- _YOUR INSTRUCTIONS_:
Look over the lines below. Report each one that includes the string "applyExtension".

==== SOURCE RECORDS

(*@ src/pkg/gardener/shoot/extender/extensions/apiServerACL.go:78-85 AclNeedsToBeEnabled *)
Definition AclNeedsToBeEnabled (apiServerAclEnabled : bool) (runtime : Runtime) : bool :=
  let runtimeType := rpType (rsProvider (rShoot (rtSpec runtime))) in
  apiServerAclEnabled && (String.eqb runtimeType TypeAWS || String.eqb runtimeType TypeAzure) &&
  match raACL (rkKubeAPIServer (rsKubernetes (rShoot (rtSpec runtime)))) with
  | Some AllowedCIDRs => Nat.ltb 0 (length AllowedCIDRs)
  | None => false
  end.

(** [runtime.Spec.Shoot.Kubernetes.KubeAPIServer.ACL.AllowedCIDRs], where ACL is not nil. *)
Definition allowedCIDRs (runtime : Runtime) : list string :=
  default [] (raACL (rkKubeAPIServer (rsKubernetes (rShoot (rtSpec runtime))))).

(*@ src/pkg/gardener/shoot/extender/extensions/registry_config.go:49-106 ToRegistryCacheExtension *)
Definition ToRegistryCacheExtension (caches : list ImageRegistryCache)
    (registryCacheGardenSecretNames : gmap string string) : list ExtRegistryCache :=
  let secretReferenceName cache :=
    match rcSecretReferenceName (cacheConfig cache) with
    | None | Some "" => None
    | Some _ => Some (mapGet registryCacheGardenSecretNames (cacheUID cache))
    end in
  map (fun c =>
    mkExtRegistryCache (rcUpstream (cacheConfig c)) (rcRemoteURL (cacheConfig c))
      ((fun v => mkExtVolume (cvolSize v) (cvolStorageClassName v)) <$> rcVolume (cacheConfig c))
      (rcGarbageCollection (cacheConfig c)) (secretReferenceName c)
      ((fun p => mkExtProxy (cproxyHTTP p) (cproxyHTTPS p)) <$> rcProxy (cacheConfig c))) caches.

(*@ src/pkg/gardener/shoot/extender/extensions/registry_config.go:25-47 extension *)
Definition extension (caches : list ImageRegistryCache) (registryCacheGardenSecretNames : gmap string string) :
    result Extension :=
  providerConfigBytes ← marshal (mkRegistryConfig "registry.extensions.gardener.cloud/v1alpha3" "RegistryConfig"
                                  (ToRegistryCacheExtension caches registryCacheGardenSecretNames));
  Ok (mkExtension RegistryCacheExtensionType (Some providerConfigBytes) (Some false)).

(*@ src/pkg/gardener/shoot/extender/extensions/registry_config.go:17-23 NewRegistryCacheExtension *)
Definition NewRegistryCacheExtension (caches : list ImageRegistryCache)
    (registryCacheGardenSecretNames : gmap string string) : result (option Extension) :=
  match caches with
  | [] => Ok None
  | _ => Some <$> extension caches registryCacheGardenSecretNames
  end.

(** ** Which extensions a Shoot gets *)

(*@ src/pkg/gardener/shoot/extender/extensions/extender.go:18-23 Strategy *)
Inductive Strategy := StrategyKeep | StrategyRemove.

#[export] Instance Strategy_eq_dec : EqDecision Strategy.
Proof. solve_decision. Defined.

(*@ src/pkg/gardener/shoot/extender/extensions/extender.go:25-29 Extension *)
Record ExtensionRule := mkRule {
  ruleType : string;
  ruleCreate : Runtime -> Shoot -> prog (result (option Extension));
  ruleStrategy : Strategy
}.

Definition hasType (type : string) (e : Extension) : bool := String.eqb (extType e) type.

(*@ src/pkg/gardener/shoot/extender/extensions/extender.go:228-235 existingExtension *)
Definition existingExtension (extensionType : string) (shoot : Shoot) : option Extension :=
  List.find (hasType extensionType) (ssExtensions (shootSpec shoot)).

(*@ src/pkg/gardener/shoot/extender/extensions/extender.go:237-239 isNvidiaOpenshellEnabled *)
Definition isNvidiaOpenshellEnabled (runtime : Runtime) : bool :=
  isTrue (rsEnableNvidiaOpenshell (rShoot (rtSpec runtime))).

(*@ src/pkg/gardener/shoot/extender/extensions/extender.go:241-246 buildDNSExtension *)
Definition buildDNSExtension (dnsConfig : DNSConfig) (shootName : string) : result Extension :=
  if IsGardenerInternal dnsConfig then NewDNSExtensionInternal
  else NewDNSExtensionExternal shootName (dcSecretName dnsConfig) (dcDomainPrefix dnsConfig) (dcProviderType dnsConfig).

(*@ src/pkg/gardener/shoot/extender/extensions/extender.go:248-278 dnsExtensionForPatch *)
Definition dnsExtensionForPatch (dnsConfig : DNSConfig) (shoot : Shoot) : result (option Extension) :=
  desired ← buildDNSExtension dnsConfig (Name (shootMeta shoot));
  match existingExtension DNSExtensionType shoot with
  | None => Ok (Some desired)
  | Some existing =>
      match extProviderConfig existing with
      | None => Ok (Some desired)
      | Some existingRaw =>
          existingCfg ← unmarshal (A := DNSExtensionProviderConfig) existingRaw;
          desiredCfg ← unmarshal (A := DNSExtensionProviderConfig) (default "" (extProviderConfig desired));
          match decProviders existingCfg with
          | None | Some [] => Ok (Some existing)
          | _ => if decide (existingCfg = desiredCfg) then Ok None else Ok (Some desired)
          end
      end
  end.

(** What happens to the extensions once the rule has decided. *)
(*@ src/pkg/gardener/shoot/extender/extensions/extender.go:207-221 newExtensionsExtender *)
Definition applyExtension (ext : ExtensionRule) (updated : option Extension) (extensions : list Extension) :
    list Extension :=
  match slicesIndexFunc extensions (hasType (ruleType ext)), updated with
  | None, Some e => (extensions ++ [e])%list
  | None, None => extensions
  | Some index, Some e => <[index := e]> extensions
  | Some index, None =>
      match ruleStrategy ext with
      | StrategyRemove => slicesDelete1 extensions index
      | StrategyKeep => extensions
      end
  end.

Definition shoot_with_extensions (shoot : Shoot) (extensions : list Extension) : Shoot :=
  onSpec shoot (fun sp => set_extensions sp extensions).

(*@ src/pkg/gardener/shoot/extender/extensions/extender.go:201-222 newExtensionsExtender *)
Fixpoint applyRules (extensionsToApply : list ExtensionRule) (runtime : Runtime) (shoot : Shoot) :
    prog (result Shoot) :=
  match extensionsToApply with
  | [] => mret (Ok shoot)
  | ext :: rest =>
      r ← ruleCreate ext runtime shoot;
      match r with
      | Err e => mret (Err e)
      | Ok updatedGardenerExtension =>
          applyRules rest runtime
            (shoot_with_extensions shoot
               (applyExtension ext updatedGardenerExtension (ssExtensions (shootSpec shoot))))
      end
  end.

(*@ src/pkg/gardener/shoot/extender/extensions/extender.go:194-226 newExtensionsExtender *)
Definition newExtensionsExtender (extensionsToApply : list ExtensionRule)
    (currentGardenerExtensions : list Extension) (runtime : Runtime) (shoot : Shoot) : prog (result Shoot) :=
  applyRules extensionsToApply runtime
    (shoot_with_extensions shoot (ssExtensions (shootSpec shoot) ++ currentGardenerExtensions)%list).

(** *** The rules *)

Definition ruleOf (type : string) (create : Runtime -> Shoot -> result (option Extension)) (s : Strategy) :
    ExtensionRule := mkRule type (fun runtime shoot => mret (create runtime shoot)) s.

(*@ src/pkg/gardener/shoot/extender/extensions/extender.go:33-41 NewExtensionsExtenderForCreate *)
Definition networkFilterRule (networkingRestrictionsGlobalEnabled : bool) : ExtensionRule :=
  ruleOf NetworkFilterType
    (fun runtime _ =>
       if negb networkingRestrictionsGlobalEnabled then Ok None
       else Some <$> NewNetworkFilterExtension (secFilter (rSecurity (rtSpec runtime)))) StrategyKeep.

(*@ src/pkg/gardener/shoot/extender/extensions/extender.go:60-69 NewExtensionsExtenderForCreate *)
Definition auditLogRule (auditLogData : ShootAuditLogData) : ExtensionRule :=
  ruleOf AuditlogExtensionType
    (fun _ _ =>
       if decide (auditLogData = emptyShootAuditLogData) then Ok None else Some <$> NewAuditLogExtension auditLogData)
    StrategyKeep.

(** The access control list of the Runtime, the operators and the control plane. *)
(*@ src/pkg/gardener/shoot/extender/extensions/extender.go:77-81 NewExtensionsExtenderForCreate *)
Definition createAcl (config : ConverterConfig) (runtime : Runtime) : prog (result (option Extension)) :=
  ips ← loadIPsFromConfigMap (ACLConfigMapName (kcKubeApiServer (ccKubernetes config)));
  mret
    ('(operatorIPs, kcpIPs) ← ips;
     Some <$> NewApiServerACLExtension (allowedCIDRs runtime) operatorIPs kcpIPs).

(*@ src/pkg/gardener/shoot/extender/extensions/extender.go:70-83 NewExtensionsExtenderForCreate *)
Definition aclRule (config : ConverterConfig) (apiServerAclEnabled : bool) : ExtensionRule :=
  mkRule ApiServerACLExtensionType
    (fun runtime _ =>
       if negb (AclNeedsToBeEnabled apiServerAclEnabled runtime) then mret (Ok None) else createAcl config runtime)
    StrategyKeep.

(*@ src/pkg/gardener/shoot/extender/extensions/extender.go:84-93 NewExtensionsExtenderForCreate *)
Definition nvidiaRule : ExtensionRule :=
  ruleOf NvidiaOpenshellExtensionType
    (fun runtime _ =>
       if negb (isNvidiaOpenshellEnabled runtime) then Ok None else Ok (Some EnableNvidiaOpenshellExtension))
    StrategyKeep.

(*@ src/pkg/gardener/shoot/extender/extensions/extender.go:31-95 NewExtensionsExtenderForCreate *)
Definition NewExtensionsExtenderForCreate (config : ConverterConfig) (auditLogData : ShootAuditLogData)
    (apiServerAclEnabled networkingRestrictionsGlobalEnabled : bool) : Runtime -> Shoot -> prog (result Shoot) :=
  newExtensionsExtender
    [ networkFilterRule networkingRestrictionsGlobalEnabled;
      ruleOf CertExtensionType (fun _ _ => Some <$> NewCertExtension) StrategyKeep;
      ruleOf DNSExtensionType (fun _ shoot => Some <$> buildDNSExtension (ccDNS config) (Name (shootMeta shoot)))
        StrategyKeep;
      ruleOf OidcExtensionType (fun _ _ => Ok (Some NewOIDCExtension)) StrategyKeep;
      auditLogRule auditLogData;
      aclRule config apiServerAclEnabled;
      nvidiaRule ] [].

(** An audit log extension without configuration is a nil dereference. *)
(*@ src/pkg/gardener/shoot/extender/extensions/extender.go:99-135 NewExtensionsExtenderForPatch *)
Definition auditLogPatchRule (auditLogData : ShootAuditLogData) : ExtensionRule :=
  mkRule AuditlogExtensionType
    (fun _ shoot =>
       if decide (auditLogData = emptyShootAuditLogData) then mret (Ok None)
       else
         match NewAuditLogExtension auditLogData with
         | Err e => mret (Err e)
         | Ok newAuditLogExtension =>
             match existingExtension AuditlogExtensionType shoot with
             | None => mret (Ok (Some newAuditLogExtension))
             | Some existing =>
                 existingRaw ← deref (extProviderConfig existing);
                 mret
                   (existingAuditLogConfig ← unmarshal (A := AuditlogExtensionConfig) existingRaw;
                    newAuditLogConfig ← unmarshal (default "" (extProviderConfig newAuditLogExtension));
                    if decide (newAuditLogConfig = existingAuditLogConfig) then Ok None
                    else Ok (Some newAuditLogExtension))
             end
         end) StrategyKeep.

(*@ src/pkg/gardener/shoot/extender/extensions/extender.go:151-157 NewExtensionsExtenderForPatch *)
Definition registryCacheRule (registryCacheGardenSecretNames : gmap string string) : ExtensionRule :=
  ruleOf RegistryCacheExtensionType
    (fun runtime _ => NewRegistryCacheExtension (rCaching (rtSpec runtime)) registryCacheGardenSecretNames)
    StrategyRemove.

(*@ src/pkg/gardener/shoot/extender/extensions/extender.go:158-176 NewExtensionsExtenderForPatch *)
Definition aclPatchRule (config : ConverterConfig) (apiServerAclEnabled : bool) : ExtensionRule :=
  mkRule ApiServerACLExtensionType
    (fun runtime shoot =>
       if negb (AclNeedsToBeEnabled apiServerAclEnabled runtime) then
         match existingExtension ApiServerACLExtensionType shoot with
         | None => mret (Ok None)
         | Some _ => mret (Some <$> NewApiServerACLExtension [] [] "")
         end
       else createAcl config runtime) StrategyKeep.

(*@ src/pkg/gardener/shoot/extender/extensions/extender.go:177-190 NewExtensionsExtenderForPatch *)
Definition nvidiaPatchRule : ExtensionRule :=
  ruleOf NvidiaOpenshellExtensionType
    (fun runtime shoot =>
       if isNvidiaOpenshellEnabled runtime then Ok (Some EnableNvidiaOpenshellExtension)
       else
         match existingExtension NvidiaOpenshellExtensionType shoot with
         | None => Ok None
         | Some _ => Ok (Some DisableNvidiaOpenshellExtension)
         end) StrategyKeep.

(*@ src/pkg/gardener/shoot/extender/extensions/extender.go:97-192 NewExtensionsExtenderForPatch *)
Definition patchRules (config : ConverterConfig) (auditLogData : ShootAuditLogData)
    (apiServerAclEnabled networkingRestrictionsGlobalEnabled : bool)
    (registryCacheGardenSecretNames : gmap string string) : list ExtensionRule :=
  [ auditLogPatchRule auditLogData;
    networkFilterRule networkingRestrictionsGlobalEnabled;
    ruleOf DNSExtensionType (fun _ shoot => dnsExtensionForPatch (ccDNS config) shoot) StrategyKeep;
    registryCacheRule registryCacheGardenSecretNames;
    aclPatchRule config apiServerAclEnabled;
    nvidiaPatchRule ].

(*@ src/pkg/gardener/shoot/extender/extensions/extender.go:97-192 NewExtensionsExtenderForPatch *)
Definition NewExtensionsExtenderForPatch (config : ConverterConfig) (auditLogData : ShootAuditLogData)
    (extensionsOnTheShoot : list Extension) (apiServerAclEnabled networkingRestrictionsGlobalEnabled : bool)
    (registryCacheGardenSecretNames : gmap string string) : Runtime -> Shoot -> prog (result Shoot) :=
  newExtensionsExtender
    (patchRules config auditLogData apiServerAclEnabled networkingRestrictionsGlobalEnabled
       registryCacheGardenSecretNames) extensionsOnTheShoot.

End Extensions.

========

- _SOLUTION TO THIS EXERCISE_:
Definition applyExtension (ext : ExtensionRule) (updated : option Extension) (extensions : list Extension) :
               (applyExtension ext updatedGardenerExtension (ssExtensions (shootSpec shoot))))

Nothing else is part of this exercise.